(** * CDMX_sistema_metro: the dashboard's data shaping, verified

    A shallow embedding of the front end of the ridership dashboard:
    the API client ([services/api.js]), the station selector, the time
    series chart, the forecast view and the application that holds them.
    JavaScript values are embedded as the inductive [value]; numbers are
    doubles, kept as the rationals they equal and rounded after each
    operation; strings are kept in UTF-8 and compared through their UTF-16
    code units.  The builtins the code calls ([Array.prototype.sort],
    [encodeURIComponent], [Date], [localeCompare], [fetch]) are either
    written out after ECMAScript or taken as parameters of a section. *)

From Stdlib Require Import List String Ascii ZArith QArith Qround Bool Lia Arith.
From Stdlib Require Import Permutation Sorted DecimalString.
Import ListNotations.

Local Open Scope string_scope.
Local Open Scope list_scope.

(** ** JavaScript values *)

Module JS.

Set Warnings "-register-all".

(** A JavaScript number: a finite value (kept as the rational it equals),
    NaN or an infinity. *)
Inductive number : Type :=
| Fin (q : Q)
| NaN
| PosInf
| NegInf.

(** The values that flow through the dashboard: what [JSON.parse] produces,
    plus [undefined].  An object is its list of own properties, the first
    binding of a key being the visible one. *)
Inductive value : Type :=
| VUndefined
| VNull
| VBool (b : bool)
| VNum (n : number)
| VStr (s : string)
| VArr (items : list value)
| VObj (props : list (string * value)).
(** One turn of the loop starts with the creation of the platform's
    directory and creates no other. *)
Lemma tryBuild_attempt h bundlePath platform w :
  platform ∈ keys SingleFile.targets →
  ∃ w' evs,
    SingleFile.tryBuild h bundlePath platform w = (Ok tt, w') ∧
    trace w' = trace w ++ evs ∧
    mkdirs evs = [entry (SingleFile.distDir h) platform].
Proof.
  intros Hkey. destruct (single_key_cases platform Hkey) as (name & Hname & Hseg).
  pose proof (tryBuild_ok h bundlePath platform w) as Hok.
  destruct (SingleFile.tryBuild h bundlePath platform w) as [r w'] eqn:Hrun.
  simpl in Hok. subst r. exists w'.
  revert Hrun. unfold SingleFile.tryBuild, SingleFile.buildForPlatform, try_catch.
  rewrite Hname, (join_single _ _ Hseg). cbv zeta. unfold join_property.
  rewrite bind_assoc, step_ret, bind_assoc, step_mkdir.
  set (dir := entry (SingleFile.distDir h) platform).
  destruct (mkdir_p (fs w) [] dir) as [f'|].
  - set (w1 := World f' (trace w ++ [EvMkdir dir])).
    match goal with
    | |- match ?m w1 with _ => _ end = _ → _ =>
        assert (Hrest : steps (emits (λ e, mkdirs [e] = []))
                          (try_catch m (λ message,
                             console_error ("Failed to build for " +:+ platform
                                            +:+ ": " +:+ message))))
    end.
    { unfold SingleFile.run, SingleFile.copyNativeAddons. steps_auto; reflexivity. }
    intros Hrun. destruct (Hrest w1) as (evs & Htr & Hevs).
    unfold try_catch in Htr. rewrite Hrun in Htr. cbn [snd] in Htr.
    exists (EvMkdir dir :: evs). split; [done|].
    split; [rewrite Htr; unfold w1; cbn [trace]; by rewrite <- app_assoc|].
    change (EvMkdir dir :: evs) with ([EvMkdir dir] ++ evs).
    by rewrite mkdirs_app, (mkdirs_none _ Hevs).
  - intros [= <-]. eexists. split; [done|]. cbn [trace emit].
    split; [by rewrite <- app_assoc|]. reflexivity.
Qed.

(** A loop whose every turn completes and creates one directory creates
    them all, in order. *)
Lemma for_of_attempts {A} (xs : list A) (body : A → M unit) (dir : A → list string) :
  (∀ x w, x ∈ xs → ∃ w' evs,
     body x w = (Ok tt, w') ∧ trace w' = trace w ++ evs ∧ mkdirs evs = [dir x]) →
  ∀ w, ∃ w' evs,
    for_of xs body w = (Ok tt, w') ∧ trace w' = trace w ++ evs ∧
    mkdirs evs = map dir xs.
Proof.
  induction xs as [|x xs IH]; intros Hbody w.
  - exists w, []. by rewrite app_nil_r.
  - destruct (Hbody x w) as (w1 & evs1 & Hrun1 & Htr1 & Hmk1); [by left|].
    destruct (IH (λ y w Hy, Hbody y w ltac:(by right)) w1)
      as (w' & evs2 & Hrun2 & Htr2 & Hmk2).
    exists w', (evs1 ++ evs2). simpl. rewrite (bind_ok _ _ _ _ _ Hrun1).
    split; [done|]. split; [by rewrite Htr2, Htr1, app_assoc|].
    by rewrite mkdirs_app, Hmk1, Hmk2.
Qed.

(** In [--all] mode the single-file dispatch completes whatever happens
    to the builds, and has started the build of every platform of the
    table, in the order of the table. *)
Lemma single_all_attempts h args bundlePath w :
  includes "--all" args = true →
  ∃ w' evs,
    SingleFile.buildExecutables h args bundlePath w = (Ok tt, w') ∧
    trace w' = trace w ++ evs ∧
    mkdirs evs = map (entry (SingleFile.distDir h)) (keys SingleFile.targets).
Proof.
  intros Hall. rewrite (single_dispatch_all h args bundlePath Hall), step_log.
  destruct (for_of_attempts (keys SingleFile.targets) (SingleFile.tryBuild h bundlePath)
              (entry (SingleFile.distDir h))
              (λ x w0 Hx, tryBuild_attempt h bundlePath x w0 Hx)
              (emit (EvLog (nl +:+ "Building for all platforms...")) w))
    as (w' & evs & Hrun & Htr & Hmk).
  exists w', (EvLog (nl +:+ "Building for all platforms...") :: evs).
  split; [done|]. split; [by rewrite Htr; cbn [trace emit]; rewrite <- app_assoc|].
  exact Hmk.
Qed.



Lemma standalone_buildPackage_no_exit h key :
  key ∈ keys Standalone.platforms → no_exit (Standalone.buildPackage h key).
Proof.
  intros Hkey. destruct (platform_key_cases key Hkey) as (cfg & Hown & Hseg & _).
  rewrite (buildPackage_unfold h key cfg Hown Hseg).
  unfold no_exit, Standalone.copyNativeAddons, Standalone.createLauncher.
  exits_auto.
Qed.

(** C1: the two scripts differ in what a failing build does in [--all]
    mode.  In the single-file script the dispatch always completes: an
    error thrown by the build of one platform is caught and logged, and
    the build of every platform of the table is started, in the order of
    the table.  In the standalone script the first entry of the table
    whose build fails ends the process with exit code 1, in the world that
    build left: no later platform is tried. *)
Theorem all_mode_failure_tolerance h args :
  includes "--all" args = true →
  (∀ bundlePath w, ∃ w' evs,
     SingleFile.buildExecutables h args bundlePath w = (Ok tt, w') ∧
     trace w' = trace w ++ evs ∧
     mkdirs evs = map (entry (SingleFile.distDir h)) (keys SingleFile.targets)) ∧
  (∀ bundlePath platform w e w1,
     SingleFile.buildForPlatform h platform bundlePath w = (Throw e, w1) →
     SingleFile.tryBuild h bundlePath platform w
     = (Ok tt, emit (EvError ("Failed to build for " +:+ platform +:+ ": " +:+ e)) w1)) ∧
  (∀ w0 w before platform after w1 r w2,
     keys Standalone.platforms = before ++ platform :: after →
     (Standalone.ensureBundle h ;;; mkdirSync (Standalone.distDir h)) w0 = (Ok tt, w) →
     for_of before (λ p, _ <- Standalone.buildPackage h p ;; ret tt)
       (emit (EvLog "Building packages for all platforms...") w) = (Ok tt, w1) →
     Standalone.buildPackage h platform w1 = (r, w2) →
     (∀ d, r ≠ Ok d) →
     ∃ e, r = Throw e ∧
          node_run (Standalone.script h args) w0
          = (1%Z, emit (EvError ("Uncaught Error: " +:+ e)) w2)).
Proof.
  intros Hall. split; [|split].
  - intros bundlePath w. by apply single_all_attempts.
  - intros bundlePath platform w e w1 Hthrow.
    unfold SingleFile.tryBuild, try_catch. by rewrite (bind_throw _ _ _ _ _ Hthrow).
  - intros w0 w before platform after w1 r w2 Hkeys Hpre Hloop Hrun Hfail.
    assert (Hkey : platform ∈ keys Standalone.platforms).
    { rewrite Hkeys. apply elem_of_app. right. by left. }
    destruct r as [d|e|c].
    + by destruct (Hfail d).
    + exists e. split; [done|]. unfold node_run.
      rewrite standalone_split, (bind_ok _ _ _ _ _ Hpre).
      rewrite (standalone_dispatch_all h args Hall), bind_assoc, step_log, Hkeys.
      assert (Hturn : (_ <- Standalone.buildPackage h platform ;; ret tt) w1
                      = (Throw e, w2)) by (by rewrite (bind_throw _ _ _ _ _ Hrun)).
      by rewrite (bind_throw _ _ _ _ _
                    (for_of_stops before after platform _ _ _ _ _ Hloop Hturn
                       ltac:(done))).
    + pose proof (standalone_buildPackage_no_exit h platform Hkey w1 c) as Hexit.
      rewrite Hrun in Hexit. by destruct Hexit.
Qed.

Lemma all_mode_failure_tolerance_witness :
  (∃ w' evs,
     SingleFile.buildExecutables broken_host ["--all"] ["repo"; "bundle"; "gemini.js"]
       (start fs_bundle) = (Ok tt, w') ∧
     trace w' = [] ++ evs ∧
     mkdirs evs = map (entry ["repo"; "dist-single"])
                    ["linux-x64"; "linux-arm64"; "mac-x64"; "mac-arm64"; "win-x64"]) ∧
  (node_run (Standalone.script linux_host ["--all"]) (start fs_blocked)).1 = 1%Z.
Proof.
  destruct (all_mode_failure_tolerance broken_host ["--all"] eq_refl) as (Hsingle & _ & _).
  destruct (all_mode_failure_tolerance linux_host ["--all"] eq_refl) as (_ & _ & Hstand).
  split; [apply Hsingle|].
  set (w0 := start fs_blocked).
  set (w := ((Standalone.ensureBundle linux_host ;;;
              mkdirSync (Standalone.distDir linux_host)) w0).2).
  set (w1 := (for_of ["linux-x64"]
                (λ p, _ <- Standalone.buildPackage linux_host p ;; ret tt)
                (emit (EvLog "Building packages for all platforms...") w)).2).
  set (run := Standalone.buildPackage linux_host "linux-arm64" w1).
  destruct (Hstand w0 w ["linux-x64"] "linux-arm64" ["mac-x64"; "mac-arm64"; "win-x64"]
              w1 run.1 run.2) as (e & _ & Hnode).
  - reflexivity.
  - refine (run_ok _ w0 tt _). vm_compute. reflexivity.
  - refine (run_ok _ (emit (EvLog "Building packages for all platforms...") w) tt _).
    vm_compute. reflexivity.
  - apply surjective_pairing.
  - intros d. vm_compute. discriminate.
  - by rewrite Hnode.
Defined.
(** *** Repositories *)

(** An environment: the clock, an identity, a function naming the commit
    made in the examples, one date text, no carrying of local changes and
    no content merge. *)
Definition env : git.Env :=
  {| git.now := 1700000300;
     git.user_name := "dev";
     git.object_name := fun _ _ _ _ _ => "cccccccccccccccccccccccccccccccccccccc03";
     git.format_aI := fun _ => "2023-11-14T22:18:20+00:00";
     git.time_Parse := fun _ => 0%Z;
     git.switch_trees := fun _ _ _ _ => None;
     git.merge_trees := fun _ _ _ _ => git.MergeRefused |}.

Definition page_v1 : gmap string string := {[ "index.html" := "<h1>v1</h1>" ]}.
Definition page_v2 : gmap string string := {[ "index.html" := "<h1>v2</h1>" ]}.
Definition page_v3 : gmap string string := {[ "index.html" := "<h1>v3</h1>" ]}.

Definition id1 : string := "aaaaaaaaaaaaaaaaaaaaaaaaaaaaaaaaaaaaaa01".
Definition id2 : string := "bbbbbbbbbbbbbbbbbbbbbbbbbbbbbbbbbbbbbb02".
Definition id9 : string := "dddddddddddddddddddddddddddddddddddddd09".

Definition checkpoint1 : git.CommitObj :=
  {| git.c_hash := id1; git.c_parents := []; git.c_tree := page_v1;
     git.c_author := "Layrr"; git.c_date := 1700000100;
     git.c_message := "first version" |}.

Definition checkpoint2 : git.CommitObj :=
  {| git.c_hash := id2; git.c_parents := [id1]; git.c_tree := page_v2;
     git.c_author := "Layrr"; git.c_date := 1700000200;
     git.c_message := "purple button" |}.

(** A commit made elsewhere, by a clock that is ahead. *)
Definition from_the_future : git.CommitObj :=
  {| git.c_hash := id9; git.c_parents := [id1]; git.c_tree := page_v1;
     git.c_author := "someone"; git.c_date := 1800000000;
     git.c_message := "dated ahead" |}.

Definition repository (objs : list git.CommitObj)
    (branches : gmap string string) (head : git.Head) (idx wt : gmap string string)
    : git.Repo :=
  {| git.objects := objs; git.branches := branches; git.tags := ∅;
     git.HEAD := head; git.MERGE_HEAD := None; git.index := idx;
     git.worktree := wt |}.

(** Two checkpoints on [main], nothing changed since the second. *)
Definition two_checkpoints : git.Repo :=
  repository [checkpoint2; checkpoint1] {[ "main" := id2 ]}
    (git.OnBranch "main") page_v2 page_v2.



(** The same history on a branch [dev], no branch [main] yet. *)
Definition on_dev : git.Repo :=
  repository [checkpoint2; checkpoint1] {[ "dev" := id2 ]}
    (git.OnBranch "dev") page_v2 page_v2.

(** [main] with an edited page, and a branch [other] whose commit is dated
    ahead of the clock. *)
Definition with_future_branch : git.Repo :=
  repository [from_the_future; checkpoint2; checkpoint1]
    {[ "main" := id2; "other" := id9 ]}
    (git.OnBranch "main") page_v2 page_v3.

(** The branch name [main] followed by U+00A0, a no-break space. *)
Definition main_nbsp : string :=
  "main" +:+ String (ascii_of_nat 194) (String (ascii_of_nat 160) "").

(** A repository whose only branch is [main_nbsp], with an edited page. *)
Definition on_main_nbsp : git.Repo :=
  repository [checkpoint2; checkpoint1] {[ main_nbsp := id2 ]}
    (git.OnBranch main_nbsp) page_v2 page_v3.

(** The card and the button again, sent from another place of the page,
    with a screenshot and other tags, ids and classes. *)
Definition msg_card_and_button_elsewhere : bridge.Message :=
  {| bridge.MsgID := 2;
     bridge.Area :=
       {| bridge.X := 40; bridge.Y := 560; bridge.Width := 300;
          bridge.Height := 120; bridge.ElementCount := 2;
          bridge.Elements :=
            [ {| bridge.TagName := "section"; bridge.ID := "";
                 bridge.Classes := "";
                 bridge.Selector := bridge.Selector card;
                 bridge.InnerText := bridge.InnerText card;
                 bridge.OuterHTML := bridge.OuterHTML card |};
              {| bridge.TagName := "a"; bridge.ID := "buy";
                 bridge.Classes := "";
                 bridge.Selector := bridge.Selector button;
                 bridge.InnerText := bridge.InnerText button;
                 bridge.OuterHTML := bridge.OuterHTML button |} ] |};
     bridge.Instruction := "make the button purple";
     bridge.Screenshot := "iVBORw0KGgoAAAANSUhEUgAAAAEAAAABCAYAAAAfFcSJAAAADUlEQVR42mNk" |}.

(** A commit message typed in the form: the code units of [fix typo], and
    three spaces. *)
Definition fix_typo : GitCheckpointModal.jsstring :=
  [102; 105; 120; 32; 116; 121; 112; 111]%N.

**The task**
Only the lines from the one bearing "Definition fix_typo : GitCheckpointModal.jsstring" to the end of the material belong in the answer; set them down verbatim.

**Solution**
Definition fix_typo : GitCheckpointModal.jsstring :=
  [102; 105; 120; 32; 116; 121; 112; 111]%N.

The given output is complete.